**Task directions:** Among the records, find the lines that hold the string "TreeContents" and return them.

START Extracted records

(** [filter(|c| seen.insert(c.id))]. *)
Fixpoint unseen (seen : gset oid) (l : list oid) : list oid :=
  match l with
  | [] => []
  | x :: l => if bool_decide (x ∈ seen) then unseen seen l else x :: unseen ({[ x ]} ∪ seen) l
  end.

Definition counts_with_leaves (ids : list oid) (e : expansion) (leaves : list oid) : outcome (list oid) :=
  let~ counts := of_sum (count e ids) in
  if bool_decide (leaves = []) then Done counts
  else
    let~ more := of_sum (count TreeContents leaves) in
    Done (counts ++ unseen (list_to_set counts) more)%list.

Definition write_pack_of (commits haves : list oid) : outcome (list oid) :=
  of_sum (count TreeContents (List.filter (fun c => negb (bool_decide (c ∈ haves))) commits)).

(** Merges get their whole trees. *)
Definition write_pack_range (r : Range oid) : outcome (list oid) :=
  counts_with_leaves (ids r) TreeAdditions (leaves r ++ merges r).

(** The objects the pack carries.  [inl] is decided before the pack's header and fails the fetch;
    within the outcome, an error is reported on the error band. *)
Definition pack_objects (refs : list (string * oid)) (q : Req oid) (wants common : list oid)
    (shallow : option (Shallow oid)) : outcome (list oid) + stop :=
  let tags sending := if q_include_tag q then tags_along refs wants sending else [] in
  match shallow with
  | Some s =>
    let extra := tags (s_commits s) in
    match q_filter q with
    | Some f =>
      let^ objs := stop_of (filtered_objects (s_commits s) (list_to_set common) f) in
      inl (counts_with_leaves (List.filter (fun id => negb (bool_decide (id ∈ common))) (objs ++ extra)) AsIs [])
    | None => inl (write_pack_of (s_commits s ++ extra) common)
    end
  | None =>
    let^ r := stop_of (commit_range find simple fuel wants common) in
    let extra := tags (ids r) in
    match q_filter q with
    | Some f =>
      let^ objs := stop_of (filtered_objects (ids r) (list_to_set common) f) in
      inl (counts_with_leaves (List.filter (fun id => negb (bool_decide (id ∈ common))) (objs ++ extra)) AsIs (leaves r))
    | None => inl (write_pack_range (mkRange (ids r ++ extra)%list (leaves r) (merges r) (boundary r)))
    end
  end.

(** What a fetch writes before its pack, and the pack if it comes to one. *)
Definition reply : Type := string * option (outcome (list oid)).

Definition after (text : string) (x : reply + stop) : reply + stop :=
  match x with
  | inl (t, p) => inl (text +:+ t, p)
  | inr (Refused t) => inr (Refused (text +:+ t))
  | inr (Failed e) => inr (Failed e)
  end.

Definition fetch_pack (refs : list (string * oid)) (q : Req oid) (wanted : list (string * oid))
    (wants common : list oid) : reply + stop :=
  let^ _ := gate (map snd refs) wants in
  let d := q_deepen q in
  let^ shallow := if asked d || negb (bool_decide (d_client_shallow d = []))
                  then sum_map Some (stop_of (shallow_walk wants d)) else inl None in
  let^ info := stop_res (shallow_info shallow) in
  let^ named := stop_res (wanted_refs wanted) in
  let^ pack := pack_objects refs q wants common shallow in
  let^ head := stop_res (write_text "packfile") in
  inl (info +:+ named +:+ head, Some pack).

Definition fetch_with (odb : result unit) (refs : list (string * oid)) (args : list string) : reply + stop :=
  let^ q := parse_args refs empty_req args in
  let^ _ := stop_res odb in
  let^ wanted := want_named refs (q_want_refs q) in
  let wants := (q_wants q ++ map snd wanted)%list in
  let^ common := common_haves (map snd refs) (q_haves q) in
  let^ ack := stop_res (acknowledge q common) in
  if negb ack.2 then inl (ack.1, None)
  else after ack.1 (fetch_pack refs q wanted wants common).

(** [interrupted] packs apart, the bytes after the reply: the pack's own, or why there is none. *)
Definition fetch (odb : result unit) (repo : repo_id) (args : list string) : P (result reply) :=
  let!? refs := list_refs repo in
  Ret (match fetch_with odb refs args with
       | inl r => Ok r
       | inr (Refused t) => Ok (t, None)
       | inr (Failed e) => Err e
       end).

Definition advertise : result string :=
  concat_ok [write_text "version 2"; write_text AGENT; write_text "ls-refs=unborn symrefs peel";
             write_text "fetch=shallow filter wait-for-done ref-in-want"; write_text "object-format=sha1";
             Ok write_flush].

(** ** The command loop *)

(** Capability lines, then the arguments after a delimiter; without one there are none. *)
Fixpoint read_command (n : nat) (input : string) : result (list string) * string :=
  match n with
  | O => (Err (EMsg "fuel"), input)
  | S n =>
    match read_pkt input with
    | (Err e, rest) => (Err e, rest)
    | (Ok (Some Delim), rest) => read_lines_until_flush rest
    | (Ok (Some (Data _)), rest) => read_command n rest
    | (Ok _, rest) => (Ok [], rest)
    end
  end.

(** What one session answers: listings are text, a fetch a reply. *)
Inductive answer : Type :=
| Listing (text : string)
| Fetched (r : reply)
| Unknown (text : string).

(** Each turn reads at least one packet, so the input's length bounds the turns. *)
Fixpoint serve_loop (n : nat) (odb : result unit) (repo : repo_id) (input : string) (out : list answer) :
    P (result (list answer)) :=
  match n with
  | O => Ret (Err (EMsg "fuel"))
  | S n =>
    match read_pkt input with
    | (Err e, _) => Ret (Err e)
    | (Ok (Some Flush), input) => serve_loop n odb repo input out
    | (Ok (Some (Data d)), input) =>
      match strip_prefix "command=" (trim_end d) with
      | None => Ret (Err (EMsg "expected command="))
      | Some cmd =>
        match read_command (S (String.length input)) input with
        | (Err e, _) => Ret (Err e)
        | (Ok args, input) =>
          if String.eqb cmd "ls-refs" then
            let!? t := ls_refs (is_ok odb) repo args in serve_loop n odb repo input (out ++ [Listing t])%list
          else if String.eqb cmd "fetch" then
            let!? r := fetch odb repo args in serve_loop n odb repo input (out ++ [Fetched r])%list
          else Ret (let? t := write_text ("ERR unknown command " +:+ cmd) in
                    Ok (out ++ [Unknown (t +:+ write_flush)])%list)
        end
      end
    | (Ok _, _) => Ret (Ok out)
    end
  end.

Definition serve (odb : result unit) (repo : repo_id) (input : string) : P (result (list answer)) :=
  serve_loop (S (String.length input)) odb repo input [].
End fetch.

END Extracted records

**Exercise response:**
    let~ more := of_sum (count TreeContents leaves) in
  of_sum (count TreeContents (List.filter (fun c => negb (bool_decide (c ∈ haves))) commits)).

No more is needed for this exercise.